[Exercise data — start]

(** C1. For a buffer created with a budget [B > 0], every run of [Add]
    calls (and of [Clear] calls between them) returns, and after it the
    packets [GetAll] gives have at most [B] raw bytes in total, which is also
    what [currentSize] says.  When the next packet has at least [B] raw
    bytes, [Add] stores it with its raw data cut to the first [B] bytes, and
    the total is then exactly [B]. *)
Theorem Add_within_budget (B : Z) (calls : list call) (p : CapturedPacket) :
  0 < B ->
  exists rb ps,
    performAll (NewRingBuffer B) calls = Some rb /\
    maxSize rb = B /\
    GetAll rb = Some (Some <$> ps) /\
    currentSize rb = total ps /\
    total ps <= B /\
    (B <= Go.len (RawData p) ->
     exists rb' kept p',
       Add rb p = Some rb' /\
       GetAll rb' = Some (Some <$> kept ++ [p']) /\
       RawData p' = take (Z.to_nat B) (RawData p) /\
       Go.len (RawData p') = B /\
       total (kept ++ [p']) = B /\
       currentSize rb' = B).
Proof.
  intros HB.
  assert (Hmax : maxSize (NewRingBuffer B) = B).
  { unfold NewRingBuffer. cbn [maxSize]. by rewrite bool_decide_eq_false_2 by lia. }
  destruct (performAll_rep calls _ _ (rep_new B)) as (rb & Hall & Hrep & Hmax').
  rewrite Hmax in Hrep, Hmax'.
  set (ps := foldl (effect B) [] calls) in *.
  exists rb, ps. split; [done|]. split; [done|].
  split; [by apply GetAll_rep|]. split; [by apply rep_size|].
  split; [apply foldl_effect_fits; simpl; lia|].
  intros Hbig.
  destruct (Add_rep rb ps p Hrep) as (rb' & Hadd & Hrep' & _).
  rewrite Hmax' in Hrep'.
  destruct (enqueue_oversized B ps p) as (Hraw & Hlen & Htotal); [lia|done|].
  exists rb', (evict_oldest B (Go.len (RawData (truncated B p))) ps), (truncated B p).
  split; [done|]. split; [by apply GetAll_rep|].
  split; [done|]. split; [done|]. split; [done|].
  by rewrite (rep_size _ _ Hrep').
Qed.

Lemma Add_within_budget_witness :
  0 < 4 /\
  4 <= Go.len (RawData (testPacket "Test-2" 6)) /\
  exists rb ps,
    performAll (NewRingBuffer 4) [DoAdd (testPacket "Test-0" 3); DoAdd (testPacket "Test-1" 2)]
    = Some rb /\
    GetAll rb = Some (Some <$> ps) /\
    total ps <= 4 /\
    exists rb' kept p',
      Add rb (testPacket "Test-2" 6) = Some rb' /\
      GetAll rb' = Some (Some <$> kept ++ [p']) /\
      RawData p' = take (Z.to_nat 4) (RawData (testPacket "Test-2" 6)) /\
      total (kept ++ [p']) = 4.
Proof.
  assert (HB : 0 < 4) by lia.
  assert (Hbig : 4 <= Go.len (RawData (testPacket "Test-2" 6))) by (by vm_compute).
  destruct (Add_within_budget 4
              [DoAdd (testPacket "Test-0" 3); DoAdd (testPacket "Test-1" 2)]
              (testPacket "Test-2" 6) HB)
    as (rb & ps & Hrun & _ & Hget & _ & Hfit & Hover).
  destruct (Hover Hbig) as (rb' & kept & p' & Hadd & Hget' & Hraw & _ & Htotal & _).
  split; [exact HB|]. split; [exact Hbig|].
  exists rb, ps. split; [exact Hrun|]. split; [exact Hget|]. split; [exact Hfit|].
  exists rb', kept, p'. split; [exact Hadd|]. split; [exact Hget'|].
  split; [exact Hraw|exact Htotal].
Defined.

(** C2. With a budget of [2 * X], three packets of [X] raw bytes each added
    in order leave exactly the second and the third, in that order. *)
Theorem eviction_is_fifo (X : Z) (p1 p2 p3 : CapturedPacket) :
  0 < X ->
  Go.len (RawData p1) = X -> Go.len (RawData p2) = X -> Go.len (RawData p3) = X ->
  exists rb,
    performAll (NewRingBuffer (2 * X)) [DoAdd p1; DoAdd p2; DoAdd p3] = Some rb /\
    GetAll rb = Some [Some p2; Some p3].
Proof.
  intros HX H1 H2 H3.
  assert (Hmax : maxSize (NewRingBuffer (2 * X)) = 2 * X).
  { unfold NewRingBuffer. cbn [maxSize]. by rewrite bool_decide_eq_false_2 by lia. }
  destruct (performAll_rep [DoAdd p1; DoAdd p2; DoAdd p3] _ _ (rep_new (2 * X)))
    as (rb & Hall & Hrep & _).
  exists rb. split; [done|]. rewrite (GetAll_rep _ _ Hrep). f_equal.
  rewrite Hmax. clear Hall Hrep Hmax.
  assert (Hkeep : forall p, Go.len (RawData p) = X -> truncated (2 * X) p = p).
  { intros p Hp. unfold truncated. by rewrite bool_decide_eq_false_2 by lia. }
  cbn [foldl effect]. unfold enqueue. rewrite !Hkeep by done.
  rewrite H1, H2, H3. cbn [evict_oldest app total foldr].
  rewrite H1, (bool_decide_eq_false_2 (X + 0 + X > 2 * X)) by lia.
  cbn [evict_oldest app total foldr]. rewrite H1, H2.
  rewrite (bool_decide_eq_true_2 (X + (X + 0) + X > 2 * X)) by lia.
  by rewrite (bool_decide_eq_false_2 (X + 0 + X > 2 * X)) by lia.
Qed.

Lemma eviction_is_fifo_witness :
  0 < 5 /\
  Go.len (RawData (testPacket "Test-0" 5)) = 5 /\
  Go.len (RawData (testPacket "Test-1" 5)) = 5 /\
  Go.len (RawData (testPacket "Test-2" 5)) = 5 /\
  exists rb,
    performAll (NewRingBuffer (2 * 5))
      [DoAdd (testPacket "Test-0" 5); DoAdd (testPacket "Test-1" 5);
       DoAdd (testPacket "Test-2" 5)] = Some rb /\
    GetAll rb = Some [Some (testPacket "Test-1" 5); Some (testPacket "Test-2" 5)].
Proof.
  split; [lia|]. do 3 (split; [reflexivity|]).
  apply (eviction_is_fifo 5 (testPacket "Test-0" 5) (testPacket "Test-1" 5)
           (testPacket "Test-2" 5)); [lia | reflexivity ..].
Defined.

Lemma NewRingBuffer_budget m :
  maxSize (NewRingBuffer m) = (if bool_decide (m <= 0) then 10485760 else m) /\
  0 < maxSize (NewRingBuffer m).
Proof.
  unfold NewRingBuffer, defaultMaxSize. cbn [maxSize].
  case_bool_decide; lia.
Qed.

(** Every buffer a run of calls leads to, with its retained packets. *)
Lemma reachable_rep m calls :
  exists rb ps,
    performAll (NewRingBuffer m) calls = Some rb /\ rep rb ps /\
    maxSize rb = maxSize (NewRingBuffer m).
Proof.
  destruct (performAll_rep calls _ _ (rep_new m)) as (rb & Hall & Hrep & Hmax).
  by exists rb, (foldl (effect (maxSize (NewRingBuffer m))) [] calls).
Qed.

(** C8. [GetStats] gives the buffer back as it was, with [count],
    [currentSize] and the usage, which is 0 for a budget of 0 and otherwise
    [float64(currentSize) * 100 / float64(maxSize)] in binary64 arithmetic.  In
    every buffer that [NewRingBuffer] and a run of [Add] and [Clear] calls
    lead to, [count] is the number of packets [GetAll] gives and
    [currentSize] the total of their raw bytes. *)
Theorem GetStats_reports :
  (forall rb,
     GetStats rb =
     (rb, (count rb, currentSize rb,
           if bool_decide (maxSize rb = 0) then S754_zero false
           else Go.fdiv (Go.fmul (Go.float64_of_int (currentSize rb))
                                 (Go.float64_of_int 100))
                        (Go.float64_of_int (maxSize rb))))) /\
  (forall m calls,
     exists rb ps,
       performAll (NewRingBuffer m) calls = Some rb /\
       GetAll rb = Some (Some <$> ps) /\
       GetStats rb =
       (rb, (Go.len ps, total ps,
             Go.fdiv (Go.fmul (Go.float64_of_int (total ps)) (Go.float64_of_int 100))
                     (Go.float64_of_int (maxSize rb))))).
Proof.
  split; [done|].
  intros m calls. destruct (reachable_rep m calls) as (rb & ps & Hall & Hrep & Hmax).
  exists rb, ps. split; [done|]. split; [by apply GetAll_rep|].
  unfold GetStats, getUsagePercentLocked.
  rewrite (rep_count _ _ Hrep), (rep_size _ _ Hrep).
  pose proof (rep_budget _ _ Hrep).
  by rewrite bool_decide_eq_false_2 by lia.
Qed.

(** The usage in the test of the buffer, 100 bytes of 1 MiB, is
    0.0095367431640625 = 5497558138880000 * 2^-59; an empty buffer is at 0;
    a third of the budget is at the binary64 number next to 100/3. *)
Example GetStats_examples :
  (rb ← performAll (NewRingBuffer (1024 * 1024)) [DoAdd (testPacket "Test" 100)];
   Some (GetStats rb).2)
  = Some (1, 100, S754_finite false 5497558138880000 (-59)) /\
  (GetStats (NewRingBuffer (1024 * 1024))).2 = (0, 0, S754_zero false) /\
  (rb ← performAll (NewRingBuffer 3) [DoAdd (testPacket "Test" 1)];
   Some (GetStats rb).2)
  = Some (1, 1, S754_finite false 4691249611844267 (-47)).
Proof. by vm_compute. Qed.

End BufferFacts.

(** ** The protocol sniffer *)

Section SnifferFacts.
Import Proxy.
Local Open Scope Z_scope.

Lemma HasPrefix_spec prefix : forall s,
  Go.HasPrefix s prefix = true <-> exists rest, s = prefix +:+ rest.
Proof.
  induction prefix as [|c prefix IH]; intros s.
  - split; [intros _; by exists s|done].
  - destruct s as [|d s]; simpl.
    + split; [done|]. by intros [rest Hrest].
    + rewrite andb_true_iff, Ascii.eqb_eq, IH. split.
      * intros [-> [rest ->]]. by exists rest.
      * intros [rest Hrest]. injection Hrest as -> ->. split; [done|by exists rest].
Qed.

Lemma Contains_spec substr : forall s,
  Go.Contains s substr = true <-> exists before after, s = before +:+ substr +:+ after.
Proof.
  induction s as [|d s IH]; simpl; rewrite orb_true_iff, HasPrefix_spec.
  - split.
    + intros [[rest Hrest]|?]; [|done]. by exists "", rest.
    + intros (before & after & Heq). left. exists after.
      destruct before; [done|discriminate].
  - rewrite IH. split.
    + intros [[rest Hrest]|(before & after & ->)].
      * by exists "", rest.
      * by exists (String d before), after.
    + intros (before & after & Heq). destruct before as [|c before].
      * left. by exists after.
      * right. injection Heq as -> ->. by exists before, after.
Qed.

Lemma list_byte_of_string_app s1 s2 :
  list_byte_of_string (s1 +:+ s2) = list_byte_of_string s1 ++ list_byte_of_string s2.
Proof.
  induction s1 as [|c s1 IH]; [done|].
  change (list_byte_of_string (String c s1 +:+ s2))
    with (Ascii.byte_of_ascii c :: list_byte_of_string (s1 +:+ s2)).
  by rewrite IH.
Qed.

Lemma string_of_list_byte_eq data s :
  string_of_list_byte data = s <-> data = list_byte_of_string s.
Proof.
  split.
  - intros <-. by rewrite list_byte_of_string_of_list_byte.
  - intros ->. by rewrite string_of_list_byte_of_string.
Qed.

Lemma begins_with_reflect data literal :
  Go.HasPrefix (string_of_list_byte data) literal = true <-> begins_with data literal.
Proof.
  rewrite HasPrefix_spec. unfold begins_with. split.
  - intros [rest Hrest]. exists (list_byte_of_string rest).
    apply string_of_list_byte_eq in Hrest. by rewrite Hrest, list_byte_of_string_app.
  - intros [rest ->]. exists (string_of_list_byte rest).
    apply string_of_list_byte_eq.
    by rewrite list_byte_of_string_app, list_byte_of_string_of_list_byte.
Qed.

[Exercise data — finish]

**Description of the task**
Go through the material above, find each line with the string "take", and copy it.

**Response for this exercise**
       RawData p' = take (Z.to_nat B) (RawData p) /\
      RawData p' = take (Z.to_nat 4) (RawData (testPacket "Test-2" 6)) /\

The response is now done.